At any rate, Robert Coles got Miss Avery, assigned (as he was) to Room 5 where she tyrannically reigned. But let him tell it.
To this day, I can hear the words that came my way one morning: “Bobby, I have called your name twice before. This is a school (she bellowed). You are not at home, alone in your bedroom, reading a book on your own. You are here with others and we deserve your attention as much as that book, valuable as it is.”
Which was when she got up from her big teacher’s desk with a ruler in her right hand….not her notorious blackboard pointer, thank God, but a twelve-inch ruler. Bang! Down it came on the desk of Sally Davis, seated four or five ahead of me, for we tall boys had been placed farther back, surely by God’s grace.
Then, having commanded our attention, she began stalking and speaking: “We are entitled to travel on our own paths. But here and now we are walking together.” After which she raised her arm once more, the better to crash the ruler down on Doris Newman’s desk, leading to this terse finale.
“We should, therefore, pay attention to others as well as ourselves. We spend time looking at ourselves. We spend time looking out for ourselves. But please, let us look to our right and to our left, to our front, and to what is going on behind our back. Let us be mindful of others, as we hope they will be of us.”

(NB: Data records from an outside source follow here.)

(* ===== verification/StakingSpec.v ===== *)
(** * The staking books balance

    The staking manager keeps the same delegation twice, in the delegator's account
    and in the validator's record, and takes undelegated funds out of both into the
    unbonding queue.  [books] says that the records agree; every call keeps it and
    no call makes or loses money. *)

From S2P Require Import Prelude SafeMath Uint256 Address Storage AccountManager ShardedLock Governance Domains.
From S2P Require Import EvmGas World AccountSpec Executor ExecutorSpec ExecutorThms Floats Staking.
From stdpp Require Import base tactics numbers list gmap strings sorting.
From Stdlib Require Import ZArith Lia Strings.Byte Strings.Ascii.
Open Scope Z_scope.
Open Scope list_scope.

Section Staking.
Context `{MapOrder} {C F : Type} `{LRU C, !LRULaws C}.
Context (Keccak256 : list byte -> list byte) (shardID totalShards : Z) (cfg : StakingConfig).

Notation state := (@staking C F).
Notation St := (GoM state st_err).
Notation inv := (good Keccak256 shardID totalShards ∅).
Notation ok := (ok_addr Keccak256 shardID totalShards).

Definition set_sk_am (a : am) (s : state) : state := MkStaking (set_am a (sk_world s)) (sk_totalStaked s) (sk_unbonding s).
Definition sk_am (s : state) : am := w_am (sk_world s).
Definition relock (l : list RWMutex) (s : state) : state :=
  MkStaking (set_locks l (sk_world s)) (sk_totalStaked s) (sk_unbonding s).

(** ** The account mutex around a body *)

(** [m] neither reads nor changes the account locks. *)
Definition lock_blind {A} (m : St A) : Prop := forall l s, m (relock l s) = (fst (m s), relock l (snd (m s))).

Lemma blind_ret {A} (a : A) : lock_blind (mret a).
Proof. done. Qed.
Lemma blind_throw {A} e : lock_blind (throw e : St A).
Proof. done. Qed.
Lemma blind_lift {A} (m : outcome st_err A) : lock_blind (lift m).
Proof. done. Qed.
Lemma blind_refuse c e : lock_blind (refuse_if c e).
Proof. by destruct c. Qed.
Lemma blind_modify (f : state -> state) : (forall l s, f (relock l s) = relock l (f s)) -> lock_blind (modify f).
Proof. intros Hf l s. unfold modify. by rewrite Hf. Qed.
Lemma blind_bind {A B} (m : St A) (k : A -> St B) : lock_blind m -> (forall a, lock_blind (k a)) -> lock_blind (m ≫= k).
Proof. intros Hm Hk l s. unfold mbind, GoM_bind. rewrite Hm. destruct (m s) as [[a|e| |] s']; [apply Hk|done..]. Qed.
Lemma blind_get {B} (k : state -> St B) : (forall l s, k (relock l s) = k s) -> (forall s, lock_blind (k s)) -> lock_blind (get ≫= k).
Proof. intros Hk Hb l s. unfold mbind, GoM_bind, get. rewrite Hk. apply Hb. Qed.
Lemma blind_accounts {A} (m : GoM am st_err A) : lock_blind (on_sk_world (on_accounts m)).
Proof. intros l s. unfold on_sk_world, on_accounts. simpl. by destruct (m (w_am (sk_world s))). Qed.

Lemma holding_run {A} key (body : St A) (s : state) :
  lock_blind body -> w_locks (sk_world s) = NewShardedMutex -> fst (body s) <> Hang -> holding key body s = body s.
Proof.
  intros Hb Hl Hh.
  destruct (acquire_release (C:=C) (F:=F) (E:=st_err) W [getShardIndex key] NewShardedMutex) as (locks' & Hacq & Hrel).
  { apply NoDup_singleton. }
  { intros i ->%list_elem_of_singleton. apply (keys_free [key]), uniqueSortedShardIndexes_elem. exists key. set_solver. }
  assert (Hself : relock (w_locks (sk_world s)) s = s) by (by destruct s as [[]]).
  assert (Hkeep : relock NewShardedMutex (snd (body s)) = snd (body s)).
  { pose proof (Hb (w_locks (sk_world s)) s) as E. rewrite Hself in E. rewrite Hl in E. by rewrite E at 2. }
  unfold holding, on_sk_world at 1. specialize (Hacq (sk_world s)). rewrite <-Hl, set_locks_id in Hacq.
  change (Acq W <$> [getShardIndex key]) with (Lock key) in Hacq. rewrite Hacq. change (MkStaking (set_locks locks' (sk_world s)) (sk_totalStaked s) (sk_unbonding s)) with (relock locks' s).
  rewrite Hb. destruct (body s) as [r s'] eqn:Eb. simpl in *. specialize (Hrel (sk_world s')).
  unfold on_sk_world. simpl. change (Rel W <$> rev [getShardIndex key]) with (Unlock key) in Hrel. rewrite Hrel.
  change (MkStaking (set_locks NewShardedMutex (sk_world s')) (sk_totalStaked s') (sk_unbonding s')) with (relock NewShardedMutex s').
  rewrite Hkeep. by destruct r.
Qed.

Back home that afternoon, he told his mother of the instruction offered earlier that morning. The class had been instructed to write it down. And there it was in his hand for his mother to contemplate.
She read the words out loud. Then quietly to herself. Until at long last she said: “Bobby, if more people lived up to those words, the world would be a better place to live.”
Note: Phil Yancey’s wonderful reflections on “Larry the Lobster” (along with his treatment of Acts 10) can be found in his book, What’s So Amazing About Grace? Robert Coles is the James Agee Professor of Social Ethics at Harvard and the author of the Children of Crisis series (five volumes). But this reminiscence first appeared in Notre Dame Magazine. I found it reprinted in the 2004 edition of The Best American Spiritual Writing.